PROBLEM TO WORK ON: Every line below from the one containing "c ← kc_Create KIndex (issuer_index oc);" through the one containing "Ok index =>" must be transcribed exactly. Omit all lines outside that stretch.

EXERCISE DATA:
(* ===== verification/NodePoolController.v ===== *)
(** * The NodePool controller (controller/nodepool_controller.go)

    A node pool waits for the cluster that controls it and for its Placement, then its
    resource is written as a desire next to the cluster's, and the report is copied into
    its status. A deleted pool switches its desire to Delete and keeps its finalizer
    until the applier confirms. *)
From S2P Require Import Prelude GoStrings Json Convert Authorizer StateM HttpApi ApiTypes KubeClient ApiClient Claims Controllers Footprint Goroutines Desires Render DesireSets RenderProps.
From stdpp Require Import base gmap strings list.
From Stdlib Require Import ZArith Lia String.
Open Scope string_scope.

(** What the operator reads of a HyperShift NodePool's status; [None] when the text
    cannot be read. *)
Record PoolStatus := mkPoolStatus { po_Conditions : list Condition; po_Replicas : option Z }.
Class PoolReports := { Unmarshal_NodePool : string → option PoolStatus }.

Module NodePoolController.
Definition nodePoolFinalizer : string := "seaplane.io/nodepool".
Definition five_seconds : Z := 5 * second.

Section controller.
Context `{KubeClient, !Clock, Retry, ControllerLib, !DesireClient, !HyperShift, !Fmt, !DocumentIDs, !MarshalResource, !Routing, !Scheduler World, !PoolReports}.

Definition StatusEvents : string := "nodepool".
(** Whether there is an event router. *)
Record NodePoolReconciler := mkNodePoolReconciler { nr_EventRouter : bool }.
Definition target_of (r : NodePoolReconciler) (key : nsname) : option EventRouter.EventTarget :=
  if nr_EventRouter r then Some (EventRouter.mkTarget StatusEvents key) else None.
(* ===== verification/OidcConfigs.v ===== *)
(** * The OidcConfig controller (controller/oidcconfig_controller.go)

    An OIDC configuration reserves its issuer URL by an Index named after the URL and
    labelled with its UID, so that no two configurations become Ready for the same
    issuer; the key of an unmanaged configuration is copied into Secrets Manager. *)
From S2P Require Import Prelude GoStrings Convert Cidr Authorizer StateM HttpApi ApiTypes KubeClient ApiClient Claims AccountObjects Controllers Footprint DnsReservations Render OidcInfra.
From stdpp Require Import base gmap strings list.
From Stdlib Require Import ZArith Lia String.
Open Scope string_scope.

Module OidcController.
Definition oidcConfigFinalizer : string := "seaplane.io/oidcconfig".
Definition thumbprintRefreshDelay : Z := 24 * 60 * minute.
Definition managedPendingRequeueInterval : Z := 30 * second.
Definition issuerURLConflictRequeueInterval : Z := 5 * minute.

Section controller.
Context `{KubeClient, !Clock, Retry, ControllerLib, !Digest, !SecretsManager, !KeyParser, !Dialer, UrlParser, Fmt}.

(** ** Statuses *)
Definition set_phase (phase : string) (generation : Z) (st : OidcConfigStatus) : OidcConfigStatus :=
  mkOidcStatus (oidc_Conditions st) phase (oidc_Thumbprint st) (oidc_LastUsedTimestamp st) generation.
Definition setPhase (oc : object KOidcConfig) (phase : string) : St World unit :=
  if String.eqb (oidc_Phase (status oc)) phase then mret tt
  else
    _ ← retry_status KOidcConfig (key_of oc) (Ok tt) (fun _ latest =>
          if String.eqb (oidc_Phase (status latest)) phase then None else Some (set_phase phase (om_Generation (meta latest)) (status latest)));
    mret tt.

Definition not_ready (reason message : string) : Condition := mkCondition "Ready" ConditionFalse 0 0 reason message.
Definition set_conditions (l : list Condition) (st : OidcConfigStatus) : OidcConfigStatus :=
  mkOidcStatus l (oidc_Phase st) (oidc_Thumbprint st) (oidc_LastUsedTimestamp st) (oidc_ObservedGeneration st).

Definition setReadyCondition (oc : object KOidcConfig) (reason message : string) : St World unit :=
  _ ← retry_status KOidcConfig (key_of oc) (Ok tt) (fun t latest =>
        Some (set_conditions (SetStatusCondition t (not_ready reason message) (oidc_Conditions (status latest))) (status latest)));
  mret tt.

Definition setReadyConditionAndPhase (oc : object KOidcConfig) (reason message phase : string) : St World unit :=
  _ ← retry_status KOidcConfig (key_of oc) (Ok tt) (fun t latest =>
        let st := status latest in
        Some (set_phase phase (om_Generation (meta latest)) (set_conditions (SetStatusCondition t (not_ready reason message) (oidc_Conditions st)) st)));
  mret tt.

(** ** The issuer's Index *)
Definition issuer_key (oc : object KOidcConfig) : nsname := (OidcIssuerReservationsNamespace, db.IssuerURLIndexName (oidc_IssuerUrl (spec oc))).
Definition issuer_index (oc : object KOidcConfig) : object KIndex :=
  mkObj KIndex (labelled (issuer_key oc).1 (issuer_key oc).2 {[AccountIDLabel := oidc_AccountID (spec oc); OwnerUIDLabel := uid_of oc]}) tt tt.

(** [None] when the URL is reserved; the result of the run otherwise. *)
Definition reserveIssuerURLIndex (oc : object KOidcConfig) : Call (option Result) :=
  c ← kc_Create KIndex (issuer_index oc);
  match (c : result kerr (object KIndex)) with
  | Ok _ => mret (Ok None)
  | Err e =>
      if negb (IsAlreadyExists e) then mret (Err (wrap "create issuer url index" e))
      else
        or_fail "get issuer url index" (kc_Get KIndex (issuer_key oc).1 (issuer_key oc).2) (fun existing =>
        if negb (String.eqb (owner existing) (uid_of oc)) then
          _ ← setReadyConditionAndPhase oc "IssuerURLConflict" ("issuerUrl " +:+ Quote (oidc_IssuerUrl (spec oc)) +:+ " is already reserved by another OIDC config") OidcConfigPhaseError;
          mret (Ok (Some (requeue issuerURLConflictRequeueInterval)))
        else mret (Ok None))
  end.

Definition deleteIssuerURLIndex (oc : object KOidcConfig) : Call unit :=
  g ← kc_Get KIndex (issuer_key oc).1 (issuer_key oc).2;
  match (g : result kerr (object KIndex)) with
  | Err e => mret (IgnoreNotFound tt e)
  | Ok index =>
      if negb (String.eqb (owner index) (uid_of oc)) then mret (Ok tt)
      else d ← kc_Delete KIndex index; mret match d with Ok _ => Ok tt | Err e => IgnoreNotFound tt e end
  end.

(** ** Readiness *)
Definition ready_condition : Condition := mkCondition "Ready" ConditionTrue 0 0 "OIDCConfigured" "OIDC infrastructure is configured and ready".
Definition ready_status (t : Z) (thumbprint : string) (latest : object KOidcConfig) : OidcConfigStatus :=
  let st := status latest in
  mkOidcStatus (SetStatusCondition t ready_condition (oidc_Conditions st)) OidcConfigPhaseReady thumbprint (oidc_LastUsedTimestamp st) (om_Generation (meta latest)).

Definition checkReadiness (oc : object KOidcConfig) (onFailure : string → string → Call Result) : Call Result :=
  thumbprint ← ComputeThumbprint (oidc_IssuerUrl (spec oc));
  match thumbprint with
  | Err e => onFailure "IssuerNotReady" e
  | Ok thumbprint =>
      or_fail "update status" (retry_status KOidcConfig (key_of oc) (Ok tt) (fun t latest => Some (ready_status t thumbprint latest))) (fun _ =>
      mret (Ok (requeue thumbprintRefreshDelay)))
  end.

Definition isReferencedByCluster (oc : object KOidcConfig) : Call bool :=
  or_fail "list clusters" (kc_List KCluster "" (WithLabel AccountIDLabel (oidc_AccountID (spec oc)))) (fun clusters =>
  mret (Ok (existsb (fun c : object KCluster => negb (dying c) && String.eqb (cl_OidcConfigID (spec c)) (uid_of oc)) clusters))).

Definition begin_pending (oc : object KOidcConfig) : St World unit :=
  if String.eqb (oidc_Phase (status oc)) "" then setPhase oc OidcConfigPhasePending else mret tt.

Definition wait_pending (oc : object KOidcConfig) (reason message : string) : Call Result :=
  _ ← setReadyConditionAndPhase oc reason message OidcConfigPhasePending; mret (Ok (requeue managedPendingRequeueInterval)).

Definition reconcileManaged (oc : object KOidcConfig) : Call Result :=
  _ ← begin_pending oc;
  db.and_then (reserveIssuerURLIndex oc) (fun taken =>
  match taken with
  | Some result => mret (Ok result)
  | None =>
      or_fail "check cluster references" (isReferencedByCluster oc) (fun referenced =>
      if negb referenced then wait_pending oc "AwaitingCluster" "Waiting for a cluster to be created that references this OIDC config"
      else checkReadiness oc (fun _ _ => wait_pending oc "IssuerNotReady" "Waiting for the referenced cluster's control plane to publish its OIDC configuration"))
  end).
==
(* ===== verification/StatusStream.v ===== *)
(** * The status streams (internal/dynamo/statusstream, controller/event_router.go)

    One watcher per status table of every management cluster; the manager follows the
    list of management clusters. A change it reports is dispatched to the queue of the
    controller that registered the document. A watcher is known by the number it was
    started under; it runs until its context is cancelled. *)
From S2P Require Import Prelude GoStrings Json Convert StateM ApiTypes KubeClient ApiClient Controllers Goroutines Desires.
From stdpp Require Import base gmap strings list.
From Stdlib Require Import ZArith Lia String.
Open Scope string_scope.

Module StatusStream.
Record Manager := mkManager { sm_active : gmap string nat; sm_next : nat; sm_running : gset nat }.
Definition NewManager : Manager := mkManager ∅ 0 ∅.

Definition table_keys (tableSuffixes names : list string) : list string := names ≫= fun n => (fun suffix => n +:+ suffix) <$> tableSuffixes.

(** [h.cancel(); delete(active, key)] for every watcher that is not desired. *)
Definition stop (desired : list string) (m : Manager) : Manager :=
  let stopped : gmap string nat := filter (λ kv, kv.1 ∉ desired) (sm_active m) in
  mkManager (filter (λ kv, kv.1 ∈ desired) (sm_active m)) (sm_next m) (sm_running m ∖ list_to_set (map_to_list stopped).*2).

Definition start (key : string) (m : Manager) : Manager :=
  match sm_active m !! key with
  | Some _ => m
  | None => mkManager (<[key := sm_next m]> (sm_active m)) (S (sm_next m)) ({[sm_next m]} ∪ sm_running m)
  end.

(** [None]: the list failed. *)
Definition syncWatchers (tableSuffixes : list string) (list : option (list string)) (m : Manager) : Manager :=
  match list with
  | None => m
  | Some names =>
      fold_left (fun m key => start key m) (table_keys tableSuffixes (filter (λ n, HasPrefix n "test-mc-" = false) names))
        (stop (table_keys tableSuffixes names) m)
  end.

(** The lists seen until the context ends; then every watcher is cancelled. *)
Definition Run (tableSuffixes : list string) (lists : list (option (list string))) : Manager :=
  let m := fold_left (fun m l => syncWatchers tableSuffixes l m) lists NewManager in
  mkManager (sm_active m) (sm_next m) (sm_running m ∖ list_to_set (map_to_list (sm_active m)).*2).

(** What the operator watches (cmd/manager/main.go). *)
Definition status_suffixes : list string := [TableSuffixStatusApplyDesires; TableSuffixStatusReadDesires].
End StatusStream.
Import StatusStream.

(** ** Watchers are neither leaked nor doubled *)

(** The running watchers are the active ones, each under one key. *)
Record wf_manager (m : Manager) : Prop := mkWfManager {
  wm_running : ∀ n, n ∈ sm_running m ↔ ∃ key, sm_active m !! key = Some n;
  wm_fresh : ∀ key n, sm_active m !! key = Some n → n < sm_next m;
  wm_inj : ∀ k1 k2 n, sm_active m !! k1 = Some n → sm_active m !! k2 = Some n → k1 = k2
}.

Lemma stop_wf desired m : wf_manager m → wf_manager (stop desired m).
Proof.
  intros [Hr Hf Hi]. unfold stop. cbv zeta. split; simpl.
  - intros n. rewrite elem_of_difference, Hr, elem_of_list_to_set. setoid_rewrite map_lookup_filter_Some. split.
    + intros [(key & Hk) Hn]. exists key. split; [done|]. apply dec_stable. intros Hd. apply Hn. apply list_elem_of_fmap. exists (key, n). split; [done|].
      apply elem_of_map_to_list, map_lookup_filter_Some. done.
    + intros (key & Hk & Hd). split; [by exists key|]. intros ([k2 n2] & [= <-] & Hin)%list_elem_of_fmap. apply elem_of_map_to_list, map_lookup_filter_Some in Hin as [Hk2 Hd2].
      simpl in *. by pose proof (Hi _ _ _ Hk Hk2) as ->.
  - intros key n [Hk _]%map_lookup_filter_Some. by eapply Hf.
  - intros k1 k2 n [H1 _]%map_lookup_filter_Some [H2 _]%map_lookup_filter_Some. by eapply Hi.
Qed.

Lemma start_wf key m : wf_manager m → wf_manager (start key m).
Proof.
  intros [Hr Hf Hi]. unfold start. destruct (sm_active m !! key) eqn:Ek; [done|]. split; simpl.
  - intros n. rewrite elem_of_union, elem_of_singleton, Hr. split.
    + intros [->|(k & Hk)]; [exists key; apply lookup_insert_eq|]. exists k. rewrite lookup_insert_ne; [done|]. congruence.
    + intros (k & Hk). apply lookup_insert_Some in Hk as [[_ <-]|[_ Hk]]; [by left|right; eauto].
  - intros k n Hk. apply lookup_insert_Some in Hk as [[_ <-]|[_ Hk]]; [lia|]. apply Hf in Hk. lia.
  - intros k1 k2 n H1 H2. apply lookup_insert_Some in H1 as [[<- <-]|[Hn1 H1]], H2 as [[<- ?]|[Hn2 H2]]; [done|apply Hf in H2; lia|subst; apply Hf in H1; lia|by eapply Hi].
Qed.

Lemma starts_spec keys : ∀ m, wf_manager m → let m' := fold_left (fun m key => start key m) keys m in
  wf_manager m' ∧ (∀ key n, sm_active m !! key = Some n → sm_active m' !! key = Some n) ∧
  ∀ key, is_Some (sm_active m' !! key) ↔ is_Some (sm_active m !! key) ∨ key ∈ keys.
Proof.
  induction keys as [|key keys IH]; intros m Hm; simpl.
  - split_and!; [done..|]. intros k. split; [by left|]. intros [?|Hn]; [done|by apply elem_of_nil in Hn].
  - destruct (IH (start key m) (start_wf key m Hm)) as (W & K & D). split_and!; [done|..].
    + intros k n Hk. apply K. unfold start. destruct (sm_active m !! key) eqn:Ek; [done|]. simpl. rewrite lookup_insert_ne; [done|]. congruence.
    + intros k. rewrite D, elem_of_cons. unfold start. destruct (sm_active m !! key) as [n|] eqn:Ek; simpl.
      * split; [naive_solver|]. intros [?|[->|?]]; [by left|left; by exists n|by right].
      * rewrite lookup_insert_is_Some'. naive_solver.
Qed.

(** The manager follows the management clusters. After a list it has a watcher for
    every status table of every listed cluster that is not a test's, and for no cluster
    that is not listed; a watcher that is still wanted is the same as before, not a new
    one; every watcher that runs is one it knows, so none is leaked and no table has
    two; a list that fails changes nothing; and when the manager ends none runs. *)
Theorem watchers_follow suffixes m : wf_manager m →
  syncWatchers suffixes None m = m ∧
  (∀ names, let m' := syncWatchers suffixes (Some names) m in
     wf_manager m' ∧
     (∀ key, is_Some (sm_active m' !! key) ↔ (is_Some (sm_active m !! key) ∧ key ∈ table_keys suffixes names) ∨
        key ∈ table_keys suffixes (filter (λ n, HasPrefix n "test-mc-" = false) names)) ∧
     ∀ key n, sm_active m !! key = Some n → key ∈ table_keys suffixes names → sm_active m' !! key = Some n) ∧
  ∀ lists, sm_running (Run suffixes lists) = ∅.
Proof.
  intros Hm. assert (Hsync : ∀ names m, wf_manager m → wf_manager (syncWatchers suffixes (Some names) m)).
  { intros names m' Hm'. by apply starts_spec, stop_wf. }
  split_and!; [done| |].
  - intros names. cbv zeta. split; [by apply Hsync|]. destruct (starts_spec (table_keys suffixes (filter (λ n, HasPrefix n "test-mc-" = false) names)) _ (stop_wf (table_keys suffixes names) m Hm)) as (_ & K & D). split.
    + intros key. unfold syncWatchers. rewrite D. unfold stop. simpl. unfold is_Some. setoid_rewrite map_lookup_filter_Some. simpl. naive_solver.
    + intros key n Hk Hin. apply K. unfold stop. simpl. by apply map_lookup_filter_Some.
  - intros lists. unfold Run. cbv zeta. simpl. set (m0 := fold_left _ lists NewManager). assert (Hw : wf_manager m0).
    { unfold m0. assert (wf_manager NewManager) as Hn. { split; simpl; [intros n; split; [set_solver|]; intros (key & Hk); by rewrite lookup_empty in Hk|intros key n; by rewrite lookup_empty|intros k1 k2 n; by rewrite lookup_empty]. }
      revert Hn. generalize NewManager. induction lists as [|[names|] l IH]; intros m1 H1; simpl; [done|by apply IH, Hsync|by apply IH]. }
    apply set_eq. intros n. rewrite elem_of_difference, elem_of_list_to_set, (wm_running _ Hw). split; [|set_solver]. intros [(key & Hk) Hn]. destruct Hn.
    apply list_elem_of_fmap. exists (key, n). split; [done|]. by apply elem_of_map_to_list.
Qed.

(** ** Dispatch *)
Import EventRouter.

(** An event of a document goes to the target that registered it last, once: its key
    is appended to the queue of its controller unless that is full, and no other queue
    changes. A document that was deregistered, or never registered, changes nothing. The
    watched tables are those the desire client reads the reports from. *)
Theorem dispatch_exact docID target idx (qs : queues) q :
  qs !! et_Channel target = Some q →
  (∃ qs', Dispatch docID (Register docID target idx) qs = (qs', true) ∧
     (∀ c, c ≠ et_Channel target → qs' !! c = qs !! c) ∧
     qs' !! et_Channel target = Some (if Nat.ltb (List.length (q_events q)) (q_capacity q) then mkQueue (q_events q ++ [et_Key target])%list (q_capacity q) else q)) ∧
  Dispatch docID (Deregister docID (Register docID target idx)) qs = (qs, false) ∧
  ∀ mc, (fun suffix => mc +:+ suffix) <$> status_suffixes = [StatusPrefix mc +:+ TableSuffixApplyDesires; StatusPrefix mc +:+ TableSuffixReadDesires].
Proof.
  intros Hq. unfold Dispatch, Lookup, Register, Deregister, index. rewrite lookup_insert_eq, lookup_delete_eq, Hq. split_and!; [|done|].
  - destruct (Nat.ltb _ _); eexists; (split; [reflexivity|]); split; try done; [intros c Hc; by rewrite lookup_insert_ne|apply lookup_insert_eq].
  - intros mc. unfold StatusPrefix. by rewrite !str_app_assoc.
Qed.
...
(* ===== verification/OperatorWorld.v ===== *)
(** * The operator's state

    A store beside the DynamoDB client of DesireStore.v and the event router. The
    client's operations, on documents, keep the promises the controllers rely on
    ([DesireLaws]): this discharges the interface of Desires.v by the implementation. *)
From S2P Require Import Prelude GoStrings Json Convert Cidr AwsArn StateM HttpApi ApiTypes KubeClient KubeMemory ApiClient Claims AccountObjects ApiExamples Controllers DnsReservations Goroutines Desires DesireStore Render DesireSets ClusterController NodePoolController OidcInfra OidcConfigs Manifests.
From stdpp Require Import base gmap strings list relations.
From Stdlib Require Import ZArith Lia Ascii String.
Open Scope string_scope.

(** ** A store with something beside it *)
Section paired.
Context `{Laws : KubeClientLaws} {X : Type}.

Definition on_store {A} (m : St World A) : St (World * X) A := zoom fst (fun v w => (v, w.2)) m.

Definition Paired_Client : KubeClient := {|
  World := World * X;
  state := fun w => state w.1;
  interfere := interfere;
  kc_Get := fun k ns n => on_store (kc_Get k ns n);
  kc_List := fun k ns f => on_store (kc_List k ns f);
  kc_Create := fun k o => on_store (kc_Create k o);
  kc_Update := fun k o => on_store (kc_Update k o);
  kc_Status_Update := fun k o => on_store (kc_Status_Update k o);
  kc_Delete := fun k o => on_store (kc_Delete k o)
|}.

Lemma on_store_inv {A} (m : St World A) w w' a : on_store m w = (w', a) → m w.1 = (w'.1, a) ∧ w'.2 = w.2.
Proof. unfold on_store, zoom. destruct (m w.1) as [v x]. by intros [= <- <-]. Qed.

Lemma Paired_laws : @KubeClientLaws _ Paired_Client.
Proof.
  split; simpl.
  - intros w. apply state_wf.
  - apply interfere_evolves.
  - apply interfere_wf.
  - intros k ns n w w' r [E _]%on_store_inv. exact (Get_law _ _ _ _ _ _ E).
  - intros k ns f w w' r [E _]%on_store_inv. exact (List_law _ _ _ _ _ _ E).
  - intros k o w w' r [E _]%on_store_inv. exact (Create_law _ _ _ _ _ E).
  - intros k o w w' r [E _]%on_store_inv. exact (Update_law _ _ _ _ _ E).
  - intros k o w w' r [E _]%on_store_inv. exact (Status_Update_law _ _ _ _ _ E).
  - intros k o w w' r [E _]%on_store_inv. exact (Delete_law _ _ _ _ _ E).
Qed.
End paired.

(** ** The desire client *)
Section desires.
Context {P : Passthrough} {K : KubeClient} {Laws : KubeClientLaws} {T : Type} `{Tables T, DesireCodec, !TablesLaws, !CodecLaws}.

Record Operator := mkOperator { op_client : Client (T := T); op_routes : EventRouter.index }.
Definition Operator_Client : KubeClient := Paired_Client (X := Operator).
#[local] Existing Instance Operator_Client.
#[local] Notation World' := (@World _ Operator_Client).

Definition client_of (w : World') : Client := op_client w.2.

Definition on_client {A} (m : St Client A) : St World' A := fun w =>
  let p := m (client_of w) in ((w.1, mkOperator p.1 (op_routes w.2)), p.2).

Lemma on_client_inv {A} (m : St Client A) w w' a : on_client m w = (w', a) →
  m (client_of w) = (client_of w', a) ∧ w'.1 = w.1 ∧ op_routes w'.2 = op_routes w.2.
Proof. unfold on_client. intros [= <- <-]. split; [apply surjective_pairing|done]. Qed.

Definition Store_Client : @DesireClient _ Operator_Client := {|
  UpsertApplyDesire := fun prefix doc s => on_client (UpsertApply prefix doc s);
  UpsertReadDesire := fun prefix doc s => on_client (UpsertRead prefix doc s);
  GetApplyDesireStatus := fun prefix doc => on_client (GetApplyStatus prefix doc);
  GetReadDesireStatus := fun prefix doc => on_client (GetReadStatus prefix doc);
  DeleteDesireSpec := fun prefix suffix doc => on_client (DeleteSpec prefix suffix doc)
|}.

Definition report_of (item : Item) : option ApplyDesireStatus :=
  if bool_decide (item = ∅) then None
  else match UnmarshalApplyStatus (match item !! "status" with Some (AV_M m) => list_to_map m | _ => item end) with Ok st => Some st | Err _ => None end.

FINAL ANSWER:
  c ← kc_Create KIndex (issuer_index oc);
  match (c : result kerr (object KIndex)) with
  | Ok _ => mret (Ok None)
  | Err e =>
      if negb (IsAlreadyExists e) then mret (Err (wrap "create issuer url index" e))
      else
        or_fail "get issuer url index" (kc_Get KIndex (issuer_key oc).1 (issuer_key oc).2) (fun existing =>
        if negb (String.eqb (owner existing) (uid_of oc)) then
          _ ← setReadyConditionAndPhase oc "IssuerURLConflict" ("issuerUrl " +:+ Quote (oidc_IssuerUrl (spec oc)) +:+ " is already reserved by another OIDC config") OidcConfigPhaseError;
          mret (Ok (Some (requeue issuerURLConflictRequeueInterval)))
        else mret (Ok None))
  end.

Definition deleteIssuerURLIndex (oc : object KOidcConfig) : Call unit :=
  g ← kc_Get KIndex (issuer_key oc).1 (issuer_key oc).2;
  match (g : result kerr (object KIndex)) with
  | Err e => mret (IgnoreNotFound tt e)
  | Ok index =>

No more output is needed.